Thanks guys, it's good to hear that it's okay to go other places after graduation than a med/surg floor to get my experience for FNP school. Med/surg makes me cringe... :barf01:
yellow finch, BSN, RN
468 Posts
Sounds strange that you were advised to work out on the floor instead of in the ICU. Don't these folks know that there is such a thing as a Medical ICU? You will still see a large range of patients and deal with the exact same thing as you would out on the floor but in a more concentrated form. You'll have more interaction with Physicians and Mid-level providers because you will actually have the opportunity to interact with them while on the floor you're chasing them down (if you even see them come through).

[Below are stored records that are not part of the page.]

(** [parse_header]. *)
Definition parse_header (hdr : list byte) (off : Z) : result TarMember Finding :=
  reject negb (bytes_eqb (slice 257 263 hdr) ustar_magic)
         || negb (bytes_eqb (slice 263 265 hdr) (lit "00"))
    with error TarDialect "header is not exact POSIX ustar magic and version" ;;
  let? stored_checksum := check_checksum hdr in
  let? is_dir := parse_typeflag hdr in
  reject negb (all_zero (drop 500 hdr))
    with error TarDialect "reserved ustar header bytes are not zero" ;;
  reject negb (all_zero (slice 157 257 hdr))
    with error TarType "linkname must be empty for regular files and directories" ;;
  let? mode := parse_octal (slice 100 108 hdr) "mode" in
  reject 4095 <? mode
    with error TarNumeric "mode exceeds the portable permission-bit range" ;;
  let? _ := parse_octal (slice 108 116 hdr) "uid" in
  let? _ := parse_octal (slice 116 124 hdr) "gid" in
  let? size := parse_octal (slice 124 136 hdr) "size" in
  let? mtime := parse_octal (slice 136 148 hdr) "mtime" in
  let? devmajor := parse_device_number (slice 329 337 hdr) "devmajor" in
  let? devminor := parse_device_number (slice 337 345 hdr) "devminor" in
  reject negb (devmajor =? 0) || negb (devminor =? 0)
    with error TarType "device numbers must be zero for regular files and directories" ;;
  let? _ := validate_owner_text (slice 265 297 hdr) "uname" in
  let? _ := validate_owner_text (slice 297 329 hdr) "gname" in
  let? name := parse_text_field (slice 0 100 hdr) "name" false in
  let? prefix := parse_text_field (slice 345 500 hdr) "prefix" true in
  let raw_name := join_name prefix name in
  let? decoded_name := ok_or (from_utf8 raw_name)
    (error PathUnicode "ustar member name is not strict UTF-8") in
  reject is_dir && negb (size =? 0)
    with on (error TarType "directory member declares a nonzero payload size") decoded_name ;;
  Ok {| raw_name := raw_name; name := decoded_name; size := size; mode := mode;
        mtime := mtime; header_checksum := stored_checksum;
        header_sha256 := hex_sha256 hdr; header := mkrange off BLOCK_LEN;
        payload := mkrange 0 0; padding := mkrange 0 0; is_dir := is_dir |}.

(** [recognizes_ustar]. *)
Definition recognizes_ustar (snapshot : S) : bool :=
  if src_len snapshot <? BLOCK_LEN then false
  else
    match src_read snapshot 257 8 with
    | Ok signature => bytes_eqb signature (ustar_magic ++ lit "00")
    | Err _ => false
    end.

(** The mutable state of the parser's loop. *)
Record UstarState : Type := {
  st_members : list TarMember;
  st_offset : Z;
  st_metadata : Z
}.

(** The member with its payload and padding placed ([..member]). *)
Definition place_member (m : TarMember) (payload padding : ByteRange) : TarMember :=
  {| raw_name := raw_name m; name := name m; size := size m; mode := mode m;
     mtime := mtime m; header_checksum := header_checksum m;
     header_sha256 := header_sha256 m; header := header m;
     payload := payload; padding := padding; is_dir := is_dir m |}.

(** The branch of the loop taken on a zero block. *)
Definition ustar_finish (snapshot : S) (max_metadata_bytes : Z) (st : UstarState)
    (header_end : Z) : exec (control UstarState TarArchive) Finding :=
  let source_len := src_len snapshot in
  let second_offset := header_end in
  let* second_end := checked_add second_offset BLOCK_LEN "terminator end" in
  reject! source_len <? second_end
    with error TarTerminator "archive has only one zero end block" ;;
  let* second := src_read snapshot second_offset BLOCK_LEN in
  reject! negb (is_zero_block second)
    with error TarTerminator
      "a zero header block is not followed by the required second zero block" ;;
  let* metadata := checked_add (st_metadata st) (BLOCK_LEN * 2) "metadata bytes" in
  reject! max_metadata_bytes <? metadata
    with error QuotaMetadata
      ("TAR metadata is " +++ fmt_dec metadata +++ " bytes; cap is "
         +++ fmt_dec max_metadata_bytes) ;;
  let! _ := ensure_zero_range snapshot second_end (source_len - second_end) "record padding" in
  Some (Ok (Return
    {| members := st_members st;
       member_records := mkrange 0 (st_offset st);
       terminator := mkrange (st_offset st) (BLOCK_LEN * 2);
       trailing_zeros := mkrange second_end (source_len - second_end);
       metadata_bytes := metadata |})).

(** The branch of the loop taken on a member header. *)
Definition ustar_member (snapshot : S) (max_files max_metadata_bytes : Z) (st : UstarState)
    (header_end : Z) (hdr : list byte) : exec (control UstarState TarArchive) Finding :=
  let source_len := src_len snapshot in
  let* member := parse_header hdr (st_offset st) in
  reject! max_files <=? Z.of_nat (length (st_members st))
    with error QuotaFiles
      ("TAR contains more than " +++ fmt_dec max_files +++ " members") ;;
  let* metadata := checked_add (st_metadata st) BLOCK_LEN "metadata bytes" in
  reject! max_metadata_bytes <? metadata
    with error QuotaMetadata
      ("TAR metadata exceeds the " +++ fmt_dec max_metadata_bytes +++ "-byte cap") ;;
  let payload_offset := header_end in
  let* payload_end := checked_add payload_offset (size member) "payload end" in
  let* padded_size := round_up_block (size member) in
  let* record_end := checked_add payload_offset padded_size "member record end" in
  reject! source_len <? record_end
    with on (error TarTruncated "declared member payload extends beyond the source")
            (name member) ;;
  let padding_len := padded_size - size member in
  let! _ := exec_map_err (fun finding => on finding (name member))
              (ensure_zero_range snapshot payload_end padding_len "member padding") in
  Some (Ok (Continue
    {| st_members := st_members st
         ++ [place_member member (mkrange payload_offset (size member))
                                 (mkrange payload_end padding_len)];
       st_offset := record_end;
       st_metadata := metadata |})).

(** One iteration of the parser's [loop]. *)
Definition ustar_step (snapshot : S) (max_files max_metadata_bytes : Z) (st : UstarState) :
    exec (control UstarState TarArchive) Finding :=
  let source_len := src_len snapshot in
  let* header_end := checked_add (st_offset st) BLOCK_LEN "header end" in
  reject! source_len <? header_end
    with error TarTruncated "member header extends beyond the source" ;;
  let* hdr := src_read snapshot (st_offset st) BLOCK_LEN in
  if is_zero_block hdr
  then ustar_finish snapshot max_metadata_bytes st header_end
  else ustar_member snapshot max_files max_metadata_bytes st header_end hdr.

Definition ustar_init : UstarState :=
  {| st_members := []; st_offset := 0; st_metadata := 0 |}.

(** [parse_ustar_portable_v1]; every iteration consumes at least one block, so
    the fuel is the number of blocks. *)
Definition parse_ustar_portable_v1 (snapshot : S) (max_files max_metadata_bytes : Z) :
    exec TarArchive Finding :=
  let source_len := src_len snapshot in
  reject! (source_len <? BLOCK_LEN * 2) || negb (source_len mod BLOCK_LEN =? 0)
    with error TarTruncated
      "ustar source must contain at least two complete 512-byte blocks" ;;
  run_loop (ustar_step snapshot max_files max_metadata_bytes)
    (2 + Z.to_nat (source_len / BLOCK_LEN)) ustar_init.

(** [header_checksum_matches]. *)
Definition header_checksum_matches (hdr : list byte) : bool :=
  match parse_checksum (slice 148 156 hdr) with
  | Err _ => false
  | Ok stored => stored =? actual_checksum hdr
  end.

Record RatioCovering : Type := {
  rc_terminator : ByteRange;
  rc_trailing_zeros : ByteRange
}.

I worked on the floor for 1.5 years after 1 year of horrible, horrible ICU experience. It took all my nerves to return because I had such a terrible introduction to ICU (long story, not very interesting, just a bad unit to be on with high turnover). I've learned something from every place I've worked. I now work in a Neuro ICU and have a preceptor for my FNP program who was a Transplant ICU RN before she turned FNP.
So there. We aren't all close-minded and sheltered ICU nurses. (Just kidding, of course)
Best of luck to you! I'm exhausted every day from all the time consumed by school and my job.... but it will definitely be worth it!!!
sailornurse
1,231 Posts
I had about 20 years of med-surg (surgical/orthopedics/neuro/medical/telemetry & 2 years L&D) and then transferred to the ER during FNP school. You did not say what type of ICU (general) or the size of the hospital but if you are focused on learning, that's what matters. Be sure that you take a variety of patients, look at the labs/diagnostics and understand the meds/patho. It depends on the types of ICU's you will be working on, bigger/teaching hospitals may have specialized ICU's(neuro/open-heart/coronary/medical/surgical) or it may be a general ICU where you get all kinds of patients. Since you are going to tackle FNP part time, I think you will do fine. I did part time in the beginning & completed my MSN/FNP in 5 years. I do wish I had acquired some pediatric experience along the way. That topic was a bit more difficult for me vs the general/adult medical conditions. Luckily my daughter was 4 when I started so it was easier to apply pediatrics to her & I had a "guinea pig" to evaluate. Good Luck-Stay Focused.